*** Data for this exercise Section Begins ***

Lemma keeps_udp_register remip remport locport : keeps (net_ok hmax) (udp_register remip remport locport : L (nst D) Z).
Proof.
  unfold udp_register. keeps_run. apply keeps_updud. intros u []. constructor; cbn; try done. by right; left.
Qed.

Lemma keeps_udp_await slot timeout : keeps (net_ok hmax) (udp_await slot timeout : L (nst D) (option Z)).
Proof. unfold udp_await. keeps_run. Qed.
#[local] Hint Resolve keeps_udp_await : keeps.

Lemma keeps_udp_recv slot buff len timeout : keeps (net_ok hmax) (udp_recv slot buff len timeout : L (nst D) Z).
Proof. unfold udp_recv, udp_copy. keeps_run. Qed.

Lemma keeps_udp_recvaddr slot remip remport buff len timeout : keeps (net_ok hmax) (udp_recvaddr slot remip remport buff len timeout : L (nst D) Z).
Proof. unfold udp_recvaddr, udp_copy. keeps_run. Qed.

Lemma keeps_udp_release slot : keeps (net_ok hmax) (udp_release slot : L (nst D) Z).
Proof.
  assert (Hd : ∀ n, keeps (net_ok hmax) (udp_drain n slot : L (nst D) unit)) by (induction n; cbn [udp_drain]; keeps_run).
  unfold udp_release. keeps_run.
Qed.

Lemma keeps_udp_init : keeps (net_ok hmax) (udp_init : L (nst D) unit).
Proof. unfold udp_init. generalize (Z.to_nat UDP_SLOTS), 0. intros n. induction n; intros i; cbn [udp_init_loop]; keeps_run. Qed.

(** * ICMP *)

Lemma keeps_icmp_push slot pkt : keeps (net_ok hmax) (icmp_push slot pkt : L (nst D) unit).
Proof.
  intros [k x] H. unfold icmp_push. apply stays_updic. intros u Hu. nrun. apply stays_lopt. intros q Hq. nrun.
  pose proof (net_ok_ic _ _ _ H Hu) as []. cbn [ictail set_icqueue set_iccount set_ictail icqueue] in *.
  assert (Hq' : arr_len ICMP_QSIZ q).
  { destruct (arr_len_lookup _ _ _ io_queue0 io_tail0) as [y Hy]. rewrite (arr_upd_Some _ _ _ _ Hy) in Hq. injection Hq as <-.
    by apply arr_len_insert. }
  destruct (ictail u + 1 >=? ICMP_QSIZ) eqn:E; nrun; (eapply net_ok_icmptab; [done|done|]); constructor; cbn; try done.
  by apply (ud_wrap (ictail u)).
Qed.

Lemma keeps_icmp_pop slot : ICMP_SLOTS <= hmax -> keeps (net_ok hmax) (icmp_pop slot : L (nst D) Z).
Proof.
  intros Hs [k x] H. unfold icmp_pop. apply stays_getic. intros u Hu. apply stays_lopt. intros pkt _. nrun.
  pose proof (net_ok_ic _ _ _ H Hu) as []. cbn [ichead set_ichead].
  destruct (ichead u + 1 >=? ICMP_SLOTS) eqn:E; nrun; (eapply net_ok_icmptab; [done|done|]); constructor; cbn; try done.
  rewrite Z.geb_leb in E. apply Z.leb_gt in E. lia.
Qed.
#[local] Hint Resolve keeps_icmp_push keeps_icmp_pop : keeps.

Lemma keeps_iq_push pktptr : keeps (net_ok hmax) (iq_push pktptr : L (nst D) unit).
Proof.
  intros [k x] H. unfold iq_push. nrun. apply stays_lopt. intros q Hq. nrun. pose proof (no_iq _ _ H) as [].
  assert (Hq' : arr_len IP_OQSIZ q).
  { destruct (arr_len_lookup _ _ _ qo_buf0 qo_tail0) as [y Hy]. rewrite (arr_upd_Some _ _ _ _ Hy) in Hq. injection Hq as <-.
    by apply arr_len_insert. }
  cbn [iqtail set_iqtail]. destruct (iqtail (ipoqueue x) + 1 >=? IP_OQSIZ) eqn:E; destruct H; (constructor; [done..|]); constructor; cbn; try done.
  by apply (ud_wrap (iqtail (ipoqueue x))).
Qed.

Lemma keeps_iq_pop : keeps (net_ok hmax) (iq_pop : L (nst D) Z).
Proof.
  intros [k x] H. unfold iq_pop. nrun. apply stays_lopt. intros q Hq. nrun. pose proof (no_iq _ _ H) as [].
  cbn [iqhead set_iqhead]. destruct (iqhead (ipoqueue x) + 1 >=? IP_OQSIZ) eqn:E; destruct H; (constructor; [done..|]); constructor; cbn; try done.
  by apply (ud_wrap (iqhead (ipoqueue x))).
Qed.
#[local] Hint Resolve keeps_iq_push keeps_iq_pop : keeps.

Lemma keeps_ip_enqueue pktptr : keeps (net_ok hmax) (ip_enqueue pktptr : L (nst D) Z).
Proof. unfold ip_enqueue. keeps_run. Qed.

Lemma keeps_icmp_mkpkt remip type ident sq buf len : keeps (net_ok hmax) (icmp_mkpkt remip type ident sq buf len : L (nst D) Z).
Proof. unfold icmp_mkpkt. keeps_run. Qed.
#[local] Hint Resolve keeps_ip_enqueue keeps_icmp_mkpkt : keeps.

Lemma keeps_icmp_in pkt : keeps (net_ok hmax) (icmp_in pkt : L (nst D) unit).
Proof. unfold icmp_in, icmp_echo. keeps_run. Qed.

Lemma keeps_icmp_register remip : keeps (net_ok hmax) (icmp_register remip : L (nst D) Z).
Proof.
  unfold icmp_register. keeps_run. apply keeps_updic. intros u []. constructor; cbn; try done. by right; left.
Qed.

Lemma keeps_icmp_recv icmpid buff len timeout : ICMP_SLOTS <= hmax -> keeps (net_ok hmax) (icmp_recv icmpid buff len timeout : L (nst D) Z).
Proof. intros Hs. unfold icmp_recv, icmp_await. keeps_run. Qed.

Lemma keeps_icmp_release icmpid : ICMP_SLOTS <= hmax -> keeps (net_ok hmax) (icmp_release icmpid : L (nst D) Z).
Proof.
  intros Hs. assert (Hd : ∀ n, keeps (net_ok hmax) (icmp_drain n icmpid : L (nst D) unit)) by (induction n; cbn [icmp_drain]; keeps_run).
  unfold icmp_release. keeps_run.
Qed.

Lemma keeps_icmp_init : keeps (net_ok hmax) (icmp_init : L (nst D) unit).
Proof. unfold icmp_init. generalize (Z.to_nat ICMP_SLOTS), 0. intros n. induction n; intros i; cbn [icmp_init_loop]; keeps_run. Qed.
End Udp.

#[export] Hint Resolve keeps_udp_in keeps_udp_register keeps_udp_recv keeps_udp_recvaddr keeps_udp_release keeps_udp_init
  keeps_icmp_in keeps_icmp_register keeps_icmp_recv keeps_icmp_release keeps_icmp_init keeps_ip_enqueue keeps_icmp_mkpkt keeps_iq_pop : keeps.

Section Arp.
Context {D : Type} `{!Ether D} {hmax : Z}.
Hypothesis Hmax : 0 < hmax.
Implicit Types x : nst D.
(** The driver does not touch the tables. *)
Hypothesis write_keeps : ∀ l, keeps (net_ok (D:=D) hmax) (eth_write l).
Hypothesis read_keeps : ∀ c, keeps (net_ok (D:=D) hmax) (eth_read c).

(** * ARP *)

Lemma arp_scan_none f n : ∀ i t, arp_scan f n i t = Some None -> ∀ j a, i <= j < i + Z.of_nat n -> t !! j = Some a -> f a = false.
Proof.
  induction n as [|n IH]; intros i t; cbn [arp_scan]; [intros _ j a Hj; lia|].
  destruct (t !! i) as [c|] eqn:Hc; [|done]. cbn [mbind option_bind]. destruct (f c) eqn:Hf; [done|]. intros H j a Hj Ha.
  destruct (decide (j = i)) as [->|Hne]; [congruence|]. apply (IH _ _ H j); [lia|done].
Qed.

Lemma arp_scan_some f n : ∀ i t j, arp_scan f n i t = Some (Some j) -> i <= j < i + Z.of_nat n /\ ∃ a, t !! j = Some a /\ f a = true.
Proof.
  induction n as [|n IH]; intros i t j; cbn [arp_scan]; [done|]. destruct (t !! i) as [c|] eqn:Hc; [|done].
  cbn [mbind option_bind]. destruct (f c) eqn:Hf.
  - intros [= <-]. split; [lia|]. eauto.
  - intros H. apply IH in H as [Hj H]. split; [lia|done].
Qed.

Lemma arp_absent x addr : (net_ok hmax) x -> arp_search (arp_has addr) x.(arpcache) = Some None ->
  ∀ j a, x.(arpcache) !! j = Some a -> a.(arstate) ≠ AR_FREE -> a.(arpaddr) ≠ addr.
Proof.
  intros [_ _ (Hl & _) _] Hs j a Hj Hn E. pose proof (arp_scan_none _ _ _ _ Hs j a (arr_len_lt _ _ _ _ Hl Hj) Hj) as H.
  unfold arp_has in H. rewrite (proj2 (Z.eqb_neq _ _) Hn), E, Z.eqb_refl in H. done.
Qed.

Lemma ar_ok_zero : ar_ok arp_zero.
Proof. split; [by left|done]. Qed.

Lemma stays_arp_alloc {B} I Q (g : Z -> L (nst D) B) k x :
  stays I Q (g SYSERR (Lst k x)) ->
  (∀ slot a, x.(arpcache) !! slot = Some a -> 0 <= slot -> stays I Q (g slot (Lst k (set_arpcache (<[slot := arp_zero]> x.(arpcache)) x)))) ->
  stays I Q ((arp_alloc ≫= g) (Lst k x)).
Proof.
  intros H1 H2. unfold arp_alloc. apply stays_assoc. rewrite bind_getx. nsimpl. apply stays_assoc, stays_lopt. intros [slot|] Hs.
  - apply arp_scan_some in Hs as (Hr & a & Ha & _). apply stays_assoc. nrun. apply (H2 slot a); [done|lia].
  - apply stays_assoc, stays_lopt. intros [slot|] Hs'; [|done].
    apply arp_scan_some in Hs' as (Hr & a & Ha & _). apply stays_assoc. nrun. apply (H2 slot a); [done|lia].
Qed.

Lemma keeps_updar f i : (∀ a, ar_ok a -> ar_ok (f a) /\ ((f a).(arstate) = AR_FREE \/ (a.(arstate) ≠ AR_FREE /\ (f a).(arpaddr) = a.(arpaddr)))) ->
  keeps (net_ok hmax) (updar f i : L (nst D) unit).
Proof.
  intros Hf [k x] H. apply stays_tail, stays_updar. intros a Ha. destruct (Hf a (net_ok_ar _ _ _ H Ha)) as [H1 H2].
  eapply net_ok_arpcache; [done|done|done|tauto].
Qed.

Lemma keeps_arp_free slot : keeps (net_ok hmax) (updar (set_arstate AR_FREE) slot : L (nst D) unit).
Proof. apply keeps_updar. intros a []. split; [split; [by left|done]|by left]. Qed.

Lemma keeps_write_ether l : keeps (net_ok hmax) (write_ether l : L (nst D) Z).
Proof. unfold write_ether. keeps_run. Qed.

Lemma keeps_read_ether buf count : keeps (net_ok hmax) (read_ether buf count : L (nst D) Z).
Proof. unfold read_ether. keeps_run. Qed.
#[local] Hint Resolve keeps_arp_free keeps_write_ether keeps_read_ether : keeps.

Lemma keeps_arp_retry n apkt : ∀ msg, keeps (net_ok hmax) (arp_retry n apkt msg : L (nst D) Z).
Proof. induction n as [|n IH]; intros msg; cbn [arp_retry]; unfold write_apkt; keeps_run. Qed.
#[local] Hint Resolve keeps_arp_retry : keeps.

(** A new entry for an address that is not in the cache. *)
Lemma net_ok_arp_new x slot a b addr : (net_ok hmax) x -> x.(arpcache) !! slot = Some a ->
  arp_search (arp_has addr) x.(arpcache) = Some None -> ar_ok b -> b.(arpaddr) = addr ->
  (net_ok hmax) (set_arpcache (<[slot := b]> x.(arpcache)) x).
Proof.
  intros H Ha Hs Hb Hp. eapply net_ok_arpcache; [done..|]. right. right. intros j c Hj _ Hc. rewrite Hp. by eapply arp_absent.
Qed.

Lemma stays_arp_ask k x mask nxthop mac : (net_ok hmax) x -> arp_search (arp_has nxthop) x.(arpcache) = Some None ->
  stays (net_ok hmax) (λ _, (net_ok hmax)) (arp_ask mask nxthop mac (Lst k x)).
Proof.
  intros H Hs. unfold arp_ask. apply stays_arp_alloc.
  { change (SYSERR =? SYSERR) with true. cbv iota. by nrun. }
  intros slot a Ha Hslot. rewrite (proj2 (Z.eqb_neq slot SYSERR)) by (unfold SYSERR; lia). nrun.
  rewrite (bind_klift _ _ _ _ _ _ (eq_refl : gets currpid k = Done (currpid k) k)). nrun.
  assert (H' : (net_ok hmax) (set_arpcache (<[slot := Arpentry AR_PENDING nxthop k.(currpid) [0; 0; 0; 0; 0; 0]]> x.(arpcache)) x)).
  { eapply net_ok_arp_new; [done..| |done]. split; [by right; left|done]. }
  apply stays_lopt. intros apkt _.
  match goal with |- stays _ _ (?m ?s) => assert (G : keeps (net_ok hmax) m); [|exact (G s H')] end. keeps_run.
Qed.

Lemma keeps_arp_resolve nxthop mac : keeps (net_ok hmax) (arp_resolve nxthop mac : L (nst D) Z).
Proof.
  intros [k x] H. unfold arp_resolve. rewrite bind_getx. cbn [lx].
  destruct (nxthop =? IP_BCAST); [apply stays_keeps; [auto with keeps|done|intros; keeps_run]|].
  destruct (nxthop =? _); [apply stays_keeps; [auto with keeps|done|intros; keeps_run]|]. nrun.
  apply stays_lopt. intros [i|] Hs; [|rewrite bind_lret; by apply stays_arp_ask].
  apply arp_scan_some in Hs as (_ & a & Ha & Hf). apply stays_assoc. nrun.
  unfold arp_has in Hf. bool_hyps. destruct (ao_state a (net_ok_ar _ _ _ H Ha)) as [E|[E|E]]; rewrite E in *; [done|by nrun|].
  change (AR_RESOLVED =? AR_RESOLVED) with true. cbv iota. apply stays_keeps; [auto with keeps|done|intros; keeps_run].
Qed.

Lemma get_bytes_length n : ∀ m a l, get_bytes n m a = Some l -> length l = n.
Proof.
  induction n as [|n IH]; intros m a l; cbn [get_bytes]; [by intros [= <-]|].
  destruct (ldb m a); [|done]. cbn [mbind option_bind]. destruct (get_bytes n m (a + 1)) as [l'|] eqn:E; [|done].
  cbn [mbind option_bind]. intros [= <-]. cbn [length]. by rewrite (IH _ _ _ E).
Qed.

(** [arptr->arhaddr = ...] and [arptr->arstate = AR_RESOLVED] for an entry in use. *)
Lemma net_ok_arp_learn x slot a sndha v : (net_ok hmax) x -> x.(arpcache) !! slot = Some a -> a.(arstate) ≠ AR_FREE -> length sndha = 6%nat ->
  v = a.(arstate) \/ v = AR_RESOLVED -> (net_ok hmax) (set_arpcache (<[slot := set_arstate v (set_arhaddr sndha a)]> x.(arpcache)) x).
Proof.
  intros H Ha Hf Hl Hv. destruct (net_ok_ar _ _ _ H Ha) as [Hs _]. eapply net_ok_arpcache; [done|done| |].
  - split; [|done]. destruct Hv as [->| ->]; [done|by right; right].
  - right. left. done.
Qed.

Lemma set_arstate_same a : set_arstate a.(arstate) a = a.
Proof. by destruct a. Qed.

Lemma keeps_arp_learn pktptr slot x k : (net_ok hmax) x -> (∃ a, x.(arpcache) !! slot = Some a /\ a.(arstate) ≠ AR_FREE) ->
  stays (net_ok hmax) (λ _, (net_ok hmax)) ((
    sndha ← bget (λ m, get_bytes 6 m (arp_sndha pktptr));
    updar (set_arhaddr sndha) slot;;
    arptr ← getar slot;
    if arptr.(arstate) =? AR_PENDING then
      updar (set_arstate AR_RESOLVED) slot;;
      lift (send arptr.(arpid) OK);;
      mret tt
    else mret tt) (Lst k x)).
Proof.
  intros H (a & Ha & Hf). apply stays_bget. intros sndha Hh. apply get_bytes_length in Hh. nrun.
  pose proof (net_ok_arp_learn x slot a sndha AR_RESOLVED H Ha Hf Hh (or_intror eq_refl)) as G.
  pose proof (net_ok_arp_learn x slot a sndha _ H Ha Hf Hh (or_introl eq_refl)) as G'.
  change (arstate (set_arhaddr sndha a)) with (arstate a).
  destruct (arstate a =? AR_PENDING); [nrun|by rewrite <- (set_arstate_same (set_arhaddr sndha a))].
  apply stays_keeps; [auto with keeps|done|intros; keeps_run].
Qed.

*** Data for this exercise Section Ends ***

• **Problem description**: For the lines above, output exactly those from the line containing "eapply net_ok_arp_new; [done..|" through the line containing "destruct (ldb m", and skip the others.

• **Expected answer**:
  { eapply net_ok_arp_new; [done..| |done]. split; [by right; left|done]. }
  apply stays_lopt. intros apkt _.
  match goal with |- stays _ _ (?m ?s) => assert (G : keeps (net_ok hmax) m); [|exact (G s H')] end. keeps_run.
Qed.

Lemma keeps_arp_resolve nxthop mac : keeps (net_ok hmax) (arp_resolve nxthop mac : L (nst D) Z).
Proof.
  intros [k x] H. unfold arp_resolve. rewrite bind_getx. cbn [lx].
  destruct (nxthop =? IP_BCAST); [apply stays_keeps; [auto with keeps|done|intros; keeps_run]|].
  destruct (nxthop =? _); [apply stays_keeps; [auto with keeps|done|intros; keeps_run]|]. nrun.
  apply stays_lopt. intros [i|] Hs; [|rewrite bind_lret; by apply stays_arp_ask].
  apply arp_scan_some in Hs as (_ & a & Ha & Hf). apply stays_assoc. nrun.
  unfold arp_has in Hf. bool_hyps. destruct (ao_state a (net_ok_ar _ _ _ H Ha)) as [E|[E|E]]; rewrite E in *; [done|by nrun|].
  change (AR_RESOLVED =? AR_RESOLVED) with true. cbv iota. apply stays_keeps; [auto with keeps|done|intros; keeps_run].
Qed.

Lemma get_bytes_length n : ∀ m a l, get_bytes n m a = Some l -> length l = n.
Proof.
  induction n as [|n IH]; intros m a l; cbn [get_bytes]; [by intros [= <-]|].
  destruct (ldb m a); [|done]. cbn [mbind option_bind]. destruct (get_bytes n m (a + 1)) as [l'|] eqn:E; [|done].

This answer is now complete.